## [WHAT THE TASK REQUIRES]
Retrieve every line of the data holding the word "each".

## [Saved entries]
(** * The minefield engine of MinesweeperClone

    A shallow embedding of [src/Minesweeper/MinefieldWindow.cpp]: the tile
    array, lazy mine generation, the breadth-first flood reveal, chording and
    the mouse handlers, followed by the properties of the engine.

    Conventions of the embedding.
    - [UINT] values are integers in [Z]; every [UINT] operation of the source
      is written with its reduction modulo 2^32 ([wrap]).  An [INT] or [LONG]
      operand of a mixed expression is converted to [UINT] by the same
      reduction, as C++ does.
    - [std::vector<MineTile>] is a [list MineTile]; [v[i]] is stdpp's lookup
      [v !! i] and a write through [v[i]] is [alter].  An index outside the
      vector is undefined behaviour in the source; here the read yields
      [None] and the handler leaves the field as it is.
    - The calls into the parent window ([m_pGameWindow->...]) and into the
      scene ([m_scene....]) return nothing and touch no member of the
      minefield; they do not appear. *)

From stdpp Require Import base decidable option list list_numbers sorting.
From Stdlib Require Import ZArith Lia.

Open Scope Z_scope.

(** ** Machine integers *)

Definition UINT_modulus : Z := 2 ^ 32.
Definition size_t_modulus : Z := 2 ^ 64.
Definition infer : M unit :=
  let! name := soft_get_name in
  let! connected_in_ports := get_connected_in_ports in
  assert (bool_decide (2 ≤ size connected_in_ports)
          && all_in [0; 1] connected_in_ports)
         (connected_ports_message PackedSum name connected_in_ports);;
  let! port0 := in_port 0 in
  let weights_shape := get_shape port0 in
  let! l := len weights_shape in
  assert (bool_decide (2 ≤ l)) (weights_2D_message PackedSum name);;
  let! port1 := in_port 1 in
  let input_shape := get_shape port1 in
  let! a := slice_to 1 input_shape in
  let! b := slice_from 1 weights_shape in
  set_shape (concatenate a b).

End EmbeddingBagPackedSum.

Module EmbeddingSegmentsSum.

Definition infer : M unit :=
  let! name := soft_get_name in
  let! connected_in_ports := get_connected_in_ports in
  assert (bool_decide (4 ≤ size connected_in_ports)
          && all_in [0; 1; 2; 3] connected_in_ports)
         (connected_ports_message SegmentsSum name connected_in_ports);;
  let! port0 := in_port 0 in
  let weights_shape := get_shape port0 in
  let! l := len weights_shape in
  assert (bool_decide (2 ≤ l)) (weights_2D_message SegmentsSum name);;
  let! port1 := in_port 1 in
  let indices_shape := get_shape port1 in
  let! port2 := in_port 2 in
  let segment_ids := get_shape port2 in
  let! ok := py_and (let! l := len indices_shape in ret (bool_decide (l = 1)))
               (py_and (let! l := len segment_ids in ret (bool_decide (l = 1)))
                       (ret (shape_eqb indices_shape segment_ids))) in
  assert ok (same_shape_message name);;
  let! port3 := in_port 3 in
  let num_segments := get_value port3 in
  match num_segments with
  | None => raise (AssertionError (constant_num_segments_message name))
  | Some value =>
      let! b := slice_from 1 weights_shape in
      let output_shape := concatenate [Known value] b in
      set_shape output_shape
  end.

End EmbeddingSegmentsSum.

(** ['infer': self.infer] of [EmbeddingBagBase.__init__]: the routine a node
    of each class is given. *)
Definition infer (c : op_class) : M unit :=
  match c with
  | OffsetsSum => EmbeddingBagOffsetsSum.infer
  | PackedSum => EmbeddingBagPackedSum.infer
  | SegmentsSum => EmbeddingSegmentsSum.infer
  end.

(** ** Vocabulary of the statements *)

(** The ports each class asks for in its first [assert]. *)
Definition mandatory_ports (c : op_class) : list nat :=
  match c with
  | OffsetsSum => [0; 1; 2]
  | PackedSum => [0; 1]
  | SegmentsSum => [0; 1; 2; 3]
  end.

(** Port [idx] is one of the node's input ports and is connected. *)
Definition is_connected (n : Node) (idx : nat) : bool :=
  match in_ports n !! idx with
  | Some p => negb (disconnected p)
  | None => false
  end.

(** The shape and the constant value at input port [idx], if any. *)
Definition shape_at (n : Node) (idx : nat) : option Shape :=
  in_ports n !! idx ≫= get_shape.

Definition value_at (n : Node) (idx : nat) : option Z :=
  in_ports n !! idx ≫= get_value.

(** The node name used in the messages. *)
Definition name_of (n : Node) : string := default (id n) (attr_name n).

(** The node after its output shape was set. *)
Definition with_shape (n : Node) (s : Shape) : Node :=
  mkNode (id n) (attr_name n) (in_ports n) (Some s).

(** The ports an exception names, if it carries any. *)
Definition named_ports (e : exn) : option (gset nat) :=
  match e with
  | AssertionError (connected_ports_message _ _ ports) => Some (dom ports)
  | _ => None
  end.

## [ANSWER AREA]
    of each class is given. *)
(** The ports each class asks for in its first [assert]. *)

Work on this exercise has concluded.